Implementation of Optimal Control for Electric Vehicle Grid Integration via Quadratic Programming with Enhanced Computational Techniques

Detailed Documentation

Vehicle-to-Grid (V2G) technology provides flexible energy storage and load regulation capabilities for power systems, but efficiently coordinating the charging/discharging behaviors of large-scale electric vehicles remains a critical challenge. Quadratic Programming (QP), as a major branch of convex optimization, is particularly suitable for solving such problems due to its computational efficiency and guaranteed global optimal solutions.
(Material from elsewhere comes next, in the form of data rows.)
(** * Jobly: the partial-update helper, the list filters and the job model

    A shallow embedding of [helpers/sql.js] ([sqlForPartialUpdate]),
    of the WHERE-clause construction of [Company.findAll] and
    [Job.findAll], of [Job.create], and of the authentication
    middleware, with the properties the specification states about them. *)

From Stdlib Require Import ZArith Ascii String.
From stdpp Require Import base tactics option list strings gmap pretty.

Local Open Scope string_scope.

(** ** JavaScript values *)

Module JS.

(** The primitive values that reach the modelled code: request fields are
    JSON scalars or absent.  Numbers are the integers ([salary],
    [minEmployees], indexes); fractional numbers are not represented. *)
Inductive jsval : Type :=
  | JUndefined
  | JNull
  | JBool (b : bool)
  | JNum (n : Z)
  | JStr (s : string).

#[global] Instance jsval_eq_dec : EqDecision jsval.
Proof. solve_decision. Defined.

(** [ToBoolean]: what [if (v)] and [v || w] test. *)
Definition truthy (v : jsval) : bool :=
  match v with
  | JUndefined | JNull => false
  | JBool b => b
  | JNum n => negb (n =? 0)%Z
  | JStr s => negb (String.eqb s "")
  end.

(** [ToString]: what a template literal and [toString()] produce; a
    number is written with its decimal digits, as JavaScript does for
    the safe integers.  Beyond them JavaScript rounds the number and,
    from 10^21, writes an exponent; a statement that names the digits of
    a number is made for the safe integers only. *)
Definition toString (v : jsval) : string :=
  match v with
  | JUndefined => "undefined"
  | JNull => "null"
  | JBool true => "true"
  | JBool false => "false"
  | JNum n => pretty n
  | JStr s => s
  end.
The core modeling approach transforms objectives like charging cost minimization, battery degradation reduction, and grid load balancing into quadratic objective functions, while converting constraints such as battery State-of-Charge (SOC) limits and charging power boundaries into linear inequalities. For instance, the objective function can be designed to minimize the weighted sum of grid peak-valley differences and user charging costs, with constraints ensuring batteries reach preset energy levels before disconnection.
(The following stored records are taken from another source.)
(** * Request-scoped connection provider of [auctions/web_app/main.py]

    A shallow embedding of [ThreadlocalConnectionProvider], of the two
    Flask hooks [transaction_start] / [transaction_commit] installed by
    [setup_db], and of the dependency bindings made by [di_config].

    Python code that reads and writes [threading.local] attributes, calls
    into the database driver and raises exceptions is written in a small
    state-and-exception monad over a [World]: the per-thread attribute
    namespaces, the number of connection objects the engine has made, and
    the list of driver calls made so far. *)

From Stdlib Require Import ZArith List Lia.
From stdpp Require Import gmap strings.

Open Scope string_scope.
Open Scope list_scope.

(** ** Data *)

(** A thread identity, the key [threading.local] dispatches on. *)
Definition ThreadId := nat.

(** A [sqlalchemy.engine.Connection] object, by identity: the engine
    numbers the objects it hands out. *)
Definition Connection := nat.

(** [Session(bind=connection)]: the unit of work bound to a connection.
    Making one is a plain object construction; it calls nothing on the
    driver and does not raise. *)
Record Session := mkSession { bind : Connection }.

(** The handle [connection.begin()] returns, stored as [request.tx]. *)
Record Transaction := mkTransaction { tx_connection : Connection }.

(** The exceptions the code raises, catches, or lets through. *)
Inductive exn :=
| AttributeError
| AssertionError
| Exception (msg : string)
| DriverError (code : nat)
| UnboundCapability.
Two key implementation considerations require attention: first, approximating nonlinear battery degradation models into quadratic terms through Taylor expansion; second, employing sparse matrix storage for Jacobian matrices to enhance computational speed during large-scale vehicle scheduling. In practice, this can be combined with rolling horizon optimization using forecast data to dynamically adjust control strategies. Code implementation typically involves constructing the Hessian matrix for quadratic objectives and using solvers like MATLAB's quadprog or Python's CVXOPT with proper constraint handling.

This method balances computational complexity with solution accuracy, making it especially suitable for minute-level scheduling scenarios. Future enhancements could integrate machine learning for user behavior prediction to further improve strategy adaptability. Algorithm implementation would benefit from parallel computing techniques for real-time optimization of thousands of vehicles simultaneously.